For its part, the Lion’s Tail contains allspice dram, a product Haigh tells us he was actually involved in getting back on the market between the first and second editions of his book. Today, you can pick up St. Elizabeth’s Allspice Dram at pretty much any big box liquor store in the LA area and probably elsewhere.

The Lion’s Tail itself is traced back to a 1937 cocktail book from the UK. The consensus seems to be that the drink’s name is something of a joke about Anglo-American relations pre-World War II. The phrase “twisting the Lion’s tail” appears to have been an euphemism for being shitty to the English.

I’m going to give you Haigh’s original recipe here because a lot of people like it. Even my non-cocktailian in-house guinea pig was fond of it. I, on the other hand, found its key ingredient overpowering in the suggested proportion, but nothing good is for everyone. Still, I found a workaround for my taste buds.

The Lion’s Tale

2 ounces bourbon
3/4 ounce allspice dram (less to taste, Haigh allows…I recommend 1/2 ounce)
1/2 ounce fresh lime juice
1 1/2 teaspoons simple syrup (I recommend 2)
2 dashes bitters, usually Angostura but I like Peychaud’s.

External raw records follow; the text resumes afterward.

Lemma byte_self it : told H (item_node it) -> name_ok (n_name (item_node it)) ->
  Forall byte (self_bytes H it).
Proof.
  destruct it as [[n next] hd]. cbn [item_node fst self_bytes]. intros (sb & Hst & _ & _ & Em & _ & Hacc) [Hn _].
  rewrite Forall_app. split; [apply byte_repeat|]. destruct (node_type n); [|constructor].
  rewrite Forall_app. split; [by apply byte_header|]. unfold node_data.
  destruct (n_link n); [constructor|]. destruct (S_ISLNK _); [apply byte_link|].
  destruct (S_ISREG (n_modes n)) eqn:Er; [|constructor]. unfold file_data.
  rewrite Forall_app. split; [|apply byte_repeat]. destruct (_ <=? 0); [constructor|].
  apply byte_take. eapply hk_read; [exact HK|exact Hst|by rewrite <- Em|by apply Hacc].
Qed.

Section Read.
Context (o : options) (vol : list Z) (l : list filenode) (lastoff : Z) (image : list Z).
Context (Hv : volume_ok vol) (M : made o vol l lastoff image).

Lemma made_range : Forall byte image /\ Z.of_nat (length image) = 1024 * ((lastoff + 1023) / 1024).
Proof.
  destruct M as [_ Ht [Hl _] [-> Hlen]]. destruct (start_range vol Hv) as [Hs Hsa].
  set (all := image_bytes H (newnode top vol 0) l lastoff) in *.
  assert (Hb : Forall byte all).
  { unfold all, image_bytes. rewrite !Forall_app. split; [apply byte_header, Hv|].
    split; [|apply byte_repeat]. apply Forall_flat_map, List.Forall_forall. intros it Hit.
    assert (Hin : item_node it ∈ flat_map nodes l).
    { rewrite <- list_items_nodes. by apply list_elem_of_In, in_map. }
    apply byte_self; [by eapply tree_ok_told|].
    assert (Hs0 : 0 < 16 + padded (Z.of_nat (length vol))) by lia.
    destruct (tree_ok_lies H top _ _ _ _ Hs0 Hsa Ht Hin) as (? & ? & _ & _ & Hli & _). apply Hli. }
  split.
  - rewrite Forall_app. split; [|by apply byte_drop]. unfold first_block. by apply byte_summed, byte_take.
  - rewrite length_first_block; [done|]. Z.div_mod_to_equations. lia.
Qed.

(** The image by offset. *)
Definition at_offset (i : Z) : Z := nth (Z.to_nat i) image 0.

Lemma at_offset_byte i : 0 <= at_offset i < 256.
Proof.
  pose proof (proj1 made_range) as Hb. rewrite List.Forall_forall in Hb. unfold at_offset.
  destruct (nth_in_or_default (Z.to_nat i) image 0) as [Hin|E]; [by apply Hb|rewrite E; lia].
Qed.

(** The image but for its first checksum. *)
Lemma at_offset_raw i : 0 <= i -> (i < 12 \/ 16 <= i) ->
  at_offset i = nth (Z.to_nat i) (image_bytes H (newnode top vol 0) l lastoff) 0.
Proof.
  intros H0 Hi. destruct M as [_ _ [Hl _] [E Hlen]]. unfold at_offset. rewrite E.
  apply nth_first_block; [|lia]. Z.div_mod_to_equations. lia.
Qed.

Lemma made_shown : Forall (fun it => shows at_offset (n_offset (item_node it)) (node_bytes H it)) (list_items l).
Proof.
  destruct (start_range vol Hv) as [Hs Hsa]. pose proof M as [_ Ht _ _].
  assert (Hs0 : 0 < 16 + padded (Z.of_nat (length vol))) by lia.
  set (pre := header_bytes (Romfh 0x2d726f6d 0x3166732d (u32 lastoff) 0x55555555) (newnode top vol 0)).
  set (dr := fun i => nth (Z.to_nat i) (image_bytes H (newnode top vol 0) l lastoff) 0).
  assert (Hdr : shows dr 0 (pre ++ flat_map (self_bytes H) (list_items l))).
  { intros i Hi. unfold dr. rewrite Z.add_0_l, Nat2Z.id. unfold image_bytes. fold pre.
    by rewrite app_assoc, app_nth1. }
  assert (Hpl : Z.of_nat (length pre) = 16 + padded (Z.of_nat (length vol)))
    by (unfold pre; by rewrite length_header_bytes).
  pose proof (proj2 (tree_shown H top dr pre _ _ _ Ht Hpl (list_items l) (list_items_nodes l) Hdr)) as Hsh.
  rewrite List.Forall_forall in Hsh |- *. intros it Hit i Hi. rewrite <- Hsh by done.
  assert (Hin : item_node it ∈ flat_map nodes l).
  { rewrite <- list_items_nodes. by apply list_elem_of_In, in_map. }
  destruct (tree_ok_lies H top _ _ _ _ Hs0 Hsa Ht Hin) as (c1 & c2 & Hc & _ & [Ho _ _ [_ Hpd _ _] _ _ _ _] & _).
  apply at_offset_raw; lia.
Qed.

Lemma made_pictured : Forall (pictured H at_offset (Z.of_nat (length image))) (list_items l).
Proof.
  destruct (start_range vol Hv) as [Hs Hsa]. pose proof M as [_ Ht [Hl Hal] [_ Hlen]].
  eapply (items_pictured H top at_offset at_offset); [|exact Hsa|done|rewrite list_items_nodes; exact Ht| |].
  - lia.
  - rewrite (proj2 made_range). Z.div_mod_to_equations. lia.
  - apply made_shown.
Qed.

Lemma made_volume rd : rd_length rd = Z.of_nat (length image) -> volume rd at_offset vol.
Proof.
  intros Hrd. destruct (start_range vol Hv) as [Hs Hsa]. pose proof M as [_ Ht [Hl Hal] [_ Hlen]].
  set (n0 := newnode top vol 0). set (ri := Romfh 0x2d726f6d 0x3166732d (u32 lastoff) 0x55555555).
  assert (Hlh : Z.of_nat (length (header_bytes ri n0)) = 16 + padded (Z.of_nat (length vol)))
    by apply length_header_bytes.
  assert (Hsh : forall i, (i < length (header_bytes ri n0))%nat -> (i < 12 \/ 16 <= i)%nat ->
      at_offset (0 + Z.of_nat i) = nth i (header_bytes ri n0) 0).
  { intros i Hi Hc. rewrite at_offset_raw, Z.add_0_l, Nat2Z.id by lia. unfold image_bytes. fold ri n0.
    by rewrite app_nth1. }
  split; [|split].
  - intros i Hi. rewrite <- (Z2Nat.id i) by lia. rewrite <- (Z.add_0_l (Z.of_nat _)), Hsh by lia.
    rewrite Z.add_0_l, Nat2Z.id. assert (Hk : (Z.to_nat i < 8)%nat) by lia.
    revert Hk. generalize (Z.to_nat i). intros k Hk. do 8 (destruct k as [|k]; [done|]). lia.
  - destruct Hv as [Hb _]. split; [revert Hb; apply List.Forall_impl; lia|].
    intros i Hi. exact (hs_name _ _ _ _ (header_bytes_shown at_offset 0 ri n0 Hsh) i Hi).
  - rewrite Hrd, (proj2 made_range). assert (Hs0 : 0 < 16 + padded (Z.of_nat (length vol))) by lia.
    pose proof (tree_ok_range H top _ _ _ Hs0 Hsa Ht) as [Hge _].
    Z.div_mod_to_equations. lia.
Qed.

(** The checksums: of the volume header over the first 512 bytes, of every
    header over itself and its name. *)
Lemma made_checksum : romfs_checksum image (Z.min 512 lastoff) = 0.
Proof.
  destruct M as [_ _ [Hl _] [E Hlen]]. set (all := image_bytes H (newnode top vol 0) l lastoff) in *.
  assert (Hall : (512 <= length all)%nat) by (Z.div_mod_to_equations; lia).
  assert (Hw : word_at (take 512 all) 8 = lastoff).
  { unfold word_at. rewrite !nth_take_lt by lia.
    assert (Hb : forall k, (k < 16)%nat -> nth k all 0
        = nth k (romfh_bytes (Romfh 0x2d726f6d 0x3166732d (u32 lastoff) 0x55555555)) 0).
    { intros k Hk. unfold all, image_bytes, header_bytes. cbn [n_offset newnode].
      change (u32 0 =? 0) with true. cbv iota. rewrite <- app_assoc, app_nth1; [done|exact Hk]. }
    rewrite !Hb by lia. cbn [nth romfh_bytes be_bytes app rsize Nat.add].
    rewrite (u32_id lastoff) by lia. unfold u8. Z.div_mod_to_equations. lia. }
  assert (Hk : (if 512 <? word_at (take 512 all) 8 then 512 else word_at (take 512 all) 8)
      = Z.min 512 lastoff) by (rewrite Hw; bcase; lia).
  assert (El : length (take 512 all) = 512%nat) by (rewrite length_take; lia).
  rewrite E. unfold first_block, block_size. rewrite Hk.
  rewrite (checksum_ext _ (summed (take 512 all) (Z.min 512 lastoff))); [|lia|].
  - apply checksum_summed; lia.
  - intros i Hi. rewrite app_nth1; [done|]. rewrite length_summed by lia. lia.
Qed.

Lemma made_header_checksum n : n ∈ flat_map nodes l ->
  romfs_checksum (drop (Z.to_nat (n_offset n)) image) (16 + padded (Z.of_nat (length (n_name n)))) = 0.
Proof.
  intros Hn. destruct (node_item l n Hn) as ([[n' next] hd] & Hit & En). cbn in En. subst n'.
  pose proof made_shown as Hsh. rewrite List.Forall_forall in Hsh.
  specialize (Hsh _ ltac:(by apply list_elem_of_In)). cbn [item_node fst node_bytes] in Hsh.
  destruct (start_range vol Hv) as [Hs Hsa]. destruct M as [_ Ht _ _].
  assert (Hs0 : 0 < 16 + padded (Z.of_nat (length vol))) by lia.
  destruct (tree_ok_lies H top _ _ _ _ Hs0 Hsa Ht Hn) as (c1 & c2 & Hc & _ & [Ho Hp _ [_ Hpd _ _] _ Hty _ _] & _).
  destruct (node_type n) as [t|] eqn:Et; [|done]. apply shows_app in Hsh as [Hsh _].
  set (ri := node_romfh next hd n t) in *.
  pose proof (padded_bounds (Z.of_nat (length (n_name n))) ltac:(lia)).
  assert (Hl : Z.of_nat (length (header_bytes ri n)) = 16 + padded (Z.of_nat (length (n_name n))))
    by apply length_header_bytes.
  rewrite (checksum_ext _ (header_bytes ri n)); [|lia|].
  - unfold header_bytes. rewrite (proj2 (Z.eqb_neq (n_offset n) 0)) by lia. apply checksum_summed; [|lia].
    rewrite length_app. change (length (romfh_bytes ri)) with 16%nat. lia.
  - intros i Hi. rewrite nth_drop_Z. rewrite <- Hsh by lia. unfold at_offset. f_equal. lia.
Qed.

Context (Hsm : Z.of_nat (length image) < 2 ^ 31).

(** The file [r] of the image is the host's file [t]: the same type, the
    executable bit, the size and the contents of a regular file. *)
Record shows_file (rd : ramdisk) (r : Z) (nm t : list Z) (sb : hstat) : Prop := {
  sh_header : header_at at_offset (rd_length rd) r nm /\ name_ok nm /\ 0 < r /\ r + 32 <= rd_length rd;
  sh_type : type_bits (ftype at_offset r) = Z.land (h_mode sb) S_IFMT;
  sh_exec : S_ISREG (h_mode sb) = true \/ S_ISDIR (h_mode sb) = true ->
    fexec at_offset r = negb (Z.land (h_mode sb) 0x49 =? 0);
  sh_data : S_ISREG (h_mode sb) = true ->
    fsize at_offset r = h_size sb /\ fdata r nm + h_size sb <= rd_length rd /\
    file_bytes at_offset r nm 0 (h_size sb) = contents H t }.

Lemma node_type_bits n t : n_link n = None -> node_type n = Some t ->
  type_bits t = Z.land (n_modes n) S_IFMT.
Proof.
  unfold node_type. intros ->. unfold S_ISDIR, S_ISLNK, S_ISREG, S_ISCHR, S_ISBLK, S_ISFIFO, S_ISSOCK.
  repeat match goal with
  | |- context [if ?b then _ else _] =>
      destruct b eqn:?; [intros [= <-]; b2p; symmetry; assumption|]
  end. done.
Qed.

2 dashes bitters, usually Angostura but I like Peychaud’s.
Combine all of the ingredients in a cocktail shaker. Shake vigorously and strain into a chilled, medium size (5-ounce, if possible) cocktail glass. Get ready for something that’s going to roar like a less-than-extremely polite British lion.

*****

I liked this drink a lot better with less allspice dram. It tastes like Christmas with a strong pine-like flavor from the allspice. A little not only goes a long way but I’m not sure it’s the best possible combination with lime. I also tried goosing up the simple syrup from the original half a tablespoon to 2/3 of one (i.e., two teaspoons). It helped.

From that point on, I tried the Lion’s Tail with several different bourbons but, to be perfectly honest, most of them were still buried under the flavor onslaught of the dram, though pleasantly enough.

One exception was Fighting Cock 103, which remains a mighty and reasonably priced entry in the bourbon field with a flavor that can pretty much hold its own against anything. Finally, not expecting much, I pulled out the high-quality heavy artillery and went with Maker’s 46. Suddenly, the allspice dram was in harmony with the lime juice, the heavens opened up….and it was time to find a new drink to explore.